Some things are clear. University students, faculty, and staff need to recognize that a college cannot be a completely safe environment. These same individuals need to recognize that life is a precious gift from God and can be revoked at any time. Human beings are not indestructible! Two often at secular universities, the reality of God is dismissed or relegated to the sideline. The appearance of unadulterated evil is dismissed as being a psychological or sociological aberration curable by secularist multicultural socialization. My biggest prayer is that this will cause university students and faculty to confront the reality of their own mortality, our need to cherish every moment of our lives, and our absolute dependence on God for life and health. Counseling sessions by ignorant secularist psychologists or vapid quasi religious platitudes by university administrators will not comfort the moral fragility Va. Tech students are experiencing at this time.
Va. Tech university administrators and administrators at other university campuses need to take a long hard look at their souls as they seek to develop truly effective responses to this tragedy. Relying on technology alone to reduce the possibility of such events occurring won't cut it. The profound moral implications of this tragedy must also be addressed. Universities need to quit treating students as customers and resume the role of in loco parentis as they seek to educate their students.

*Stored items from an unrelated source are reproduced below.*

(** The store after one and after two snapshots of the same proposal. *)
Definition store_after (n : nat) (p : Proposal) : option Store :=
  Some {| proposal := match n with
                      | 0%nat => []
                      | 1%nat => [("0", p)]
                      | _ => [("0", p); ("1", p)]
                      end;
          sponsor := []; interaction := []; followup := [] |}.

(** An upper-case ASCII letter. *)
Definition is_upper (c : ascii) : bool :=
  let n := nat_of_ascii c in
  Nat.leb 65 n && Nat.leb n 90.

(** Two documents agree outside the given fields. *)
Definition same_outside (fields : list string) (d d' : doc) : Prop :=
  forall k : string, ~ In k fields -> d' !! k = d !! k.

(** * Properties *)

(** ** Rounding to the nearest integer and to the nearest double *)

Local Open Scope Z_scope.

Lemma pow2_pos (e : Z) : 0 <= e -> 0 < 2 ^ e.
Proof. intros H. apply Z.pow_pos_nonneg; lia. Qed.

Lemma round_half_even_exact (q : Q) (k : Z) :
  (q == inject_Z k)%Q -> Py.round_half_even q = k.
Proof.
  destruct q as [n d]. unfold Qeq, Py.round_half_even. simpl. intros H.
  replace n with (k * Z.pos d)%Z by lia.
  rewrite Z.div_mul, Z.mod_mul by lia.
  simpl. reflexivity.
Qed.

(** The nearest integer is at most one half away. *)
Lemma round_half_even_bounds (n : Z) (d : positive) :
  - Z.pos d <= 2 * n - 2 * Py.round_half_even (n # d) * Z.pos d <= Z.pos d.
Proof.
  unfold Py.round_half_even. cbn [Qnum Qden].
  pose proof (Z.div_mod n (Z.pos d) ltac:(lia)) as E.
  pose proof (Z.mod_pos_bound n (Z.pos d) ltac:(lia)) as B.
  set (f := n / Z.pos d) in *. set (r := n mod Z.pos d) in *.
  destruct (Z.compare_spec (2 * r) (Z.pos d)) as [H | H | H];
    [destruct (Z.even f) | |]; nia.
Qed.

(** What [F64.nearest] computes: a mantissa [m] of at most 53 bits and a
    shift [s] with [m * 2^s] units at most half a step [2^s] away from
    the argument; the step is one unit, or at most [2^-52] of the
    argument. *)
Lemma nearest_cases (q : Q) :
  exists m s : Z,
    0 <= s /\ 0 <= m <= 2 ^ 53
    /\ - (Z.pos (Qden q) * 2 ^ s)
       <= 2 * (Z.abs (Qnum q) * F64.units) - 2 * (m * 2 ^ s) * Z.pos (Qden q)
       <= Z.pos (Qden q) * 2 ^ s
    /\ (s = 0 \/ 2 ^ (s + 52) * Z.pos (Qden q) <= Z.abs (Qnum q) * F64.units)
    /\ F64.nearest q
       = if (F64.overflow_at <=? m * 2 ^ s)%Z then F64.Infinity (Qnum q <? 0)%Z
         else F64.Finite (Qred ((if (Qnum q <? 0)%Z then - (m * 2 ^ s) else m * 2 ^ s)
                                # Z.to_pos F64.units)).
Proof.
  unfold F64.nearest.
  set (D := Qden q). set (a := Z.abs (Qnum q) * F64.units).
  assert (Ha : 0 <= a).
  { unfold a, F64.units. pose proof (pow2_pos 1074 ltac:(lia)). nia. }
  pose proof (Z.mul_div_le a (Z.pos D) ltac:(lia)) as Hlo.
  pose proof (Z.mul_succ_div_gt a (Z.pos D) ltac:(lia)) as Hhi.
  assert (Hf0 : 0 <= a / Z.pos D) by (apply Z.div_pos; lia).
  set (f := a / Z.pos D) in *.
  pose proof (pow2_pos 53 ltac:(lia)) as H53.
  destruct (Z.ltb_spec f (2 ^ 53)) as [Hf | Hf].
  - exists (Py.round_half_even (a # D * Z.to_pos (2 ^ 0))), 0.
    change (Z.to_pos (2 ^ 0)) with 1%positive. rewrite Pos.mul_1_r.
    pose proof (round_half_even_bounds a D) as B.
    set (m := Py.round_half_even (a # D)) in *.
    change (2 ^ 0) with 1. rewrite !Z.mul_1_r.
    split; [lia |]. split; [| split; [| split; [left; reflexivity | reflexivity]]].
    + set (P := 2 ^ 53) in *. split; nia.
    + lia.
  - assert (HL : 53 <= Z.log2 f).
    { apply Z.log2_le_pow2; lia. }
    destruct (Z.log2_spec f ltac:(lia)) as [HL1 HL2].
    set (s := Z.log2 f - 52) in *.
    exists (Py.round_half_even (a # D * Z.to_pos (2 ^ s))), s.
    pose proof (pow2_pos s ltac:(lia)) as HP.
    pose proof (round_half_even_bounds a (D * Z.to_pos (2 ^ s))) as B.
    rewrite Pos2Z.inj_mul, Z2Pos.id in B by exact HP.
    set (m := Py.round_half_even (a # D * Z.to_pos (2 ^ s))) in *.
    assert (E1 : 2 ^ Z.succ (Z.log2 f) = 2 * 2 ^ 52 * 2 ^ s).
    { unfold s. rewrite <- Z.mul_assoc, <- (Z.pow_add_r 2 52) by lia.
      rewrite <- (Z.pow_succ_r 2) by lia. f_equal. lia. }
    assert (E2 : 2 ^ (s + 52) = 2 ^ Z.log2 f) by (f_equal; lia).
    assert (E3 : 2 ^ 53 = 2 * 2 ^ 52) by reflexivity.
    rewrite E1 in HL2. rewrite E2. rewrite E3 in *.
    pose proof (pow2_pos 52 ltac:(lia)) as H52.
    set (P := 2 ^ 52) in *. set (S := 2 ^ s) in *. set (d := Z.pos D) in *.
    assert (Hd : 0 < d) by (unfold d; lia).
    split; [lia |]. split; [| split; [| split; [right | reflexivity]]].
    + assert (X : 0 < d * S) by nia.
      split.
      * assert (- (d * S) <= 2 * m * (d * S)) by nia. nia.
      * assert (a < 2 * P * (d * S)) by nia.
        assert (2 * m * (d * S) < (4 * P + 1) * (d * S)) by nia.
        assert (2 * m < 4 * P + 1) by (apply (Z.mul_lt_mono_pos_r (d * S)); lia).
        lia.
    + nia.
    + nia.
Qed.

Lemma units_pos : 0 < F64.units.
Proof. apply pow2_pos. lia. Qed.

Lemma units_id : Z.pos (Z.to_pos F64.units) = F64.units.
Proof. apply Z2Pos.id, units_pos. Qed.

(** A representable number is its own nearest double. *)
Lemma nearest_representable (q : Q) :
  representable q -> F64.nearest q = F64.Finite (Qred q).
Proof.
  intros (v & m & s & Hq & Hv & Hm & Hs & Hov).
  assert (E : Qnum q * F64.units = v * Z.pos (Qden q)).
  { revert Hq. unfold Qeq. cbn [Qnum Qden]. rewrite units_id. tauto. }
  pose proof units_pos as HU.
  assert (Ea : Z.abs (Qnum q) * F64.units = Z.abs v * Z.pos (Qden q)).
  { rewrite <- (Z.abs_eq F64.units) at 1 by lia.
    rewrite <- Z.abs_mul, E, Z.abs_mul. f_equal. }
  assert (Hsign : (Qnum q <? 0) = (v <? 0)).
  { destruct (Z.ltb_spec (Qnum q) 0), (Z.ltb_spec v 0); try reflexivity; nia. }
  assert (Hfin : forall w : Z, w = (if v <? 0 then - Z.abs v else Z.abs v) ->
            Qred (w # Z.to_pos F64.units) = Qred q).
  { intros w ->. apply Qred_complete. unfold Qeq. cbn [Qnum Qden].
    rewrite units_id, E. destruct (Z.ltb_spec v 0); f_equal; lia. }
  unfold F64.nearest. rewrite Ea, Hsign, Z.div_mul by lia.
  pose proof (pow2_pos 53 ltac:(lia)) as H53.
  destruct (Z.ltb_spec (Z.abs v) (2 ^ 53)) as [Hlt | Hge].
  - rewrite (round_half_even_exact _ (Z.abs v)).
    2:{ unfold Qeq. cbn [Qnum Qden inject_Z]. change (Z.to_pos (2 ^ 0)) with 1%positive.
        rewrite Pos.mul_1_r. ring. }
    change (2 ^ 0) with 1. rewrite Z.mul_1_r.
    destruct (Z.leb_spec F64.overflow_at (Z.abs v)) as [Hx | _]; [lia |].
    f_equal. apply Hfin. reflexivity.
  - assert (Hm0 : 0 < m) by nia.
    pose proof (pow2_pos s Hs) as HS.
    assert (HL : Z.log2 (Z.abs v) = s + Z.log2 m).
    { rewrite Hv. apply Z.log2_mul_pow2; lia. }
    assert (Hl : 0 <= Z.log2 m <= 53).
    { split; [apply Z.log2_nonneg |].
      assert (Z.log2 m <= Z.log2 (2 ^ 53)) by (apply Z.log2_le_mono; lia).
      rewrite Z.log2_pow2 in H by lia. exact H. }
    assert (Ht : 0 <= Z.log2 (Z.abs v) - 52).
    { assert (53 <= Z.log2 (Z.abs v)) by (apply Z.log2_le_pow2; lia). lia. }
    set (t := Z.log2 (Z.abs v) - 52) in *.
    pose proof (pow2_pos t Ht) as HT.
    assert (Hdiv : exists m', Z.abs v = m' * 2 ^ t).
    { destruct (Z.eq_dec (Z.log2 m) 53) as [E53 | N53].
      - assert (m = 2 ^ 53).
        { destruct (Z.log2_spec m Hm0) as [L1 _]. rewrite E53 in L1. lia. }
        exists (2 ^ 52). rewrite Hv, H, <- !Z.pow_add_r by lia. f_equal. lia.
      - exists (m * 2 ^ (s - t)). rewrite Hv, <- Z.mul_assoc, <- Z.pow_add_r by lia.
        do 2 f_equal. lia. }
    destruct Hdiv as (m' & Hm').
    rewrite (round_half_even_exact _ m').
    2:{ unfold Qeq. cbn [Qnum Qden inject_Z]. rewrite Pos2Z.inj_mul, Z2Pos.id by exact HT.
        rewrite Hm'. ring. }
    rewrite <- Hm'.
    destruct (Z.leb_spec F64.overflow_at (Z.abs v)) as [Hx | _]; [lia |].
    f_equal. apply Hfin. reflexivity.
Qed.

(** What [F64.nearest] returns is representable. *)
Lemma nearest_Finite_representable (q r : Q) :
  F64.nearest q = F64.Finite r -> representable r.
Proof.
  destruct (nearest_cases q) as (m & s & Hs & Hm & _ & _ & E).
  rewrite E. clear E. pose proof (pow2_pos s Hs) as HS.
  destruct (Z.leb_spec F64.overflow_at (m * 2 ^ s)) as [| Hov]; [discriminate |].
  intros [= <-].
  exists (if Qnum q <? 0 then - (m * 2 ^ s) else m * 2 ^ s), m, s.
  split; [apply Qred_correct |].
  assert (0 <= m * 2 ^ s) by nia.
  destruct (Qnum q <? 0); (split; [lia | split; [lia | split; [lia | lia]]]).
Qed.

Lemma representable_Qeq (q q' : Q) : (q == q')%Q -> representable q -> representable q'.
Proof.
  intros E (v & m & s & Hq & H). exists v, m, s. split; [| exact H].
  rewrite <- E. exact Hq.
Qed.

(** Halving is exact away from the smallest doubles. *)
Lemma representable_half (q : Q) :
  representable q -> (1 # 2 <= q)%Q -> representable (q * (1 # 2)).
Proof.
  intros (v & m & s & Hq & Hv & Hm & Hs & Hov) Hq1.
  pose proof units_pos as HU.
  assert (E : Qnum q * F64.units = v * Z.pos (Qden q)).
  { revert Hq. unfold Qeq. cbn [Qnum Qden]. rewrite units_id. tauto. }
  assert (Hn : Z.pos (Qden q) <= 2 * Qnum q).
  { revert Hq1. unfold Qle. cbn [Qnum Qden]. lia. }
  assert (E1 : F64.units = 2 ^ 1021 * 2 ^ 53) by (unfold F64.units; rewrite <- Z.pow_add_r by lia; reflexivity).
  pose proof (pow2_pos 1021 ltac:(lia)) as H1021.
  pose proof (pow2_pos 53 ltac:(lia)) as H53.
  assert (Hv1 : 2 ^ 53 < v).
  { assert (Z.pos (Qden q) * F64.units <= 2 * v * Z.pos (Qden q)) by nia.
    assert (F64.units <= 2 * v) by nia.
    assert (4 <= 2 ^ 1021) by (change 4 with (2 ^ 2); apply Z.pow_le_mono_r; lia).
    nia. }
  assert (Hs1 : 1 <= s).
  { destruct (Z.eq_dec s 0) as [-> |]; [| lia]. change (2 ^ 0) with 1 in Hv. lia. }
  exists (m * 2 ^ (s - 1)), m, (s - 1).
  pose proof (pow2_pos (s - 1) ltac:(lia)) as HS.
  assert (ES : 2 ^ s = 2 * 2 ^ (s - 1)).
  { rewrite <- Z.pow_succ_r by lia. f_equal. lia. }
  assert (0 <= m * 2 ^ (s - 1)) by nia.
  split; [| split; [lia | split; [lia | split; [lia | lia]]]].
  unfold Qeq. cbn [Qnum Qden Qmult]. rewrite units_id, Pos2Z.inj_mul.
  replace v with (Z.abs v) in E by lia. rewrite Hv, ES in E. lia.
Qed.

(** The nearest double of a number from one half on is within [2^-53]
    of it, relatively. *)
Lemma nearest_error (q r : Q) :
  (1 # 2 <= q)%Q -> F64.nearest q = F64.Finite r ->
  ((r - q) * 9007199254740992 <= q /\ (q - r) * 9007199254740992 <= q)%Q.
Proof.
  intros Hq1.
  destruct (nearest_cases q) as (m & s & Hs & Hm & B & C & E).
  rewrite E. clear E. pose proof (pow2_pos s Hs) as HS.
  destruct (Z.leb_spec F64.overflow_at (m * 2 ^ s)) as [| Hov]; [discriminate |].
  intros [= <-].
  pose proof units_pos as HU.
  assert (Hn : Z.pos (Qden q) <= 2 * Qnum q).
  { revert Hq1. unfold Qle. cbn [Qnum Qden]. lia. }
  destruct (Z.ltb_spec (Qnum q) 0) as [| _]; [lia |].
  rewrite Z.abs_eq in B, C by lia.
  assert (E1 : F64.units = 2 ^ 1021 * 2 ^ 53) by (unfold F64.units; rewrite <- Z.pow_add_r by lia; reflexivity).
  pose proof (pow2_pos 1021 ltac:(lia)) as H1021.
  assert (H4 : 4 <= 2 ^ 1021) by (change 4 with (2 ^ 2); apply Z.pow_le_mono_r; lia).
  assert (E53 : 2 ^ 53 = 9007199254740992) by reflexivity.
  assert (C' : 2 ^ (s + 52) * Z.pos (Qden q) <= Qnum q * F64.units).
  { destruct C as [-> | C]; [| exact C]. exfalso.
    change (2 ^ 0) with 1 in B. rewrite E1, E53 in *. nia. }
  assert (ES : 2 ^ (s + 52) = 2 ^ s * 2 ^ 52) by (apply Z.pow_add_r; lia).
  assert (E52 : 2 ^ 52 = 4503599627370496) by reflexivity.
  rewrite ES, E52 in C'.
  set (V := m * 2 ^ s) in *. set (S := 2 ^ s) in *.
  rewrite (Qred_correct (V # Z.to_pos F64.units)).
  destruct q as [N D]. cbn [Qnum Qden] in *.
  unfold Qle. cbn [Qnum Qden Qmult Qminus Qplus Qopp].
  rewrite !Pos2Z.inj_mul, units_id.
  set (U := F64.units) in *. set (d := Z.pos D) in *.
  assert (Hd : 0 < d) by (unfold d; lia).
  split.
  - assert ((V * d - N * U) * 9007199254740992 <= N * U) by nia.
    assert ((V * d - N * U) * 9007199254740992 * d <= N * U * d) by nia.
    nia.
  - assert ((N * U - V * d) * 9007199254740992 <= N * U) by nia.
    assert ((N * U - V * d) * 9007199254740992 * d <= N * U * d) by nia.
    nia.
Qed.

Students themselves need to come to grips with their own mortality and be aware of their surroundings at all times. Quit yakking on your cell phones all the time and get over your pathetic baby need to be in 24/7 electronic contact with other people! Build genuine, effective, and enduring relationships with your fellow students that are not restricted by cell phones, email, or text messaging. Know your fellow students and what makes them tick and care about them.
If reports are true that the perpetrator of the Va. Tech tragedy was of Asian ancestry, this should also cause university administrators to do more to assimiliate non-American students into American cultural mores. If true, this incident should also cause university administrators to not be so uncritically accepting of any international student who wants to study at their universities. These administrators need to look at the mental and emotional stability of these students and weed out any who show tendencies toward using violence to resolve their problems. Such administrators need to get over their cultural relativism and accept the reality that acceptable behavior in some cultures is not acceptable here in the U.S.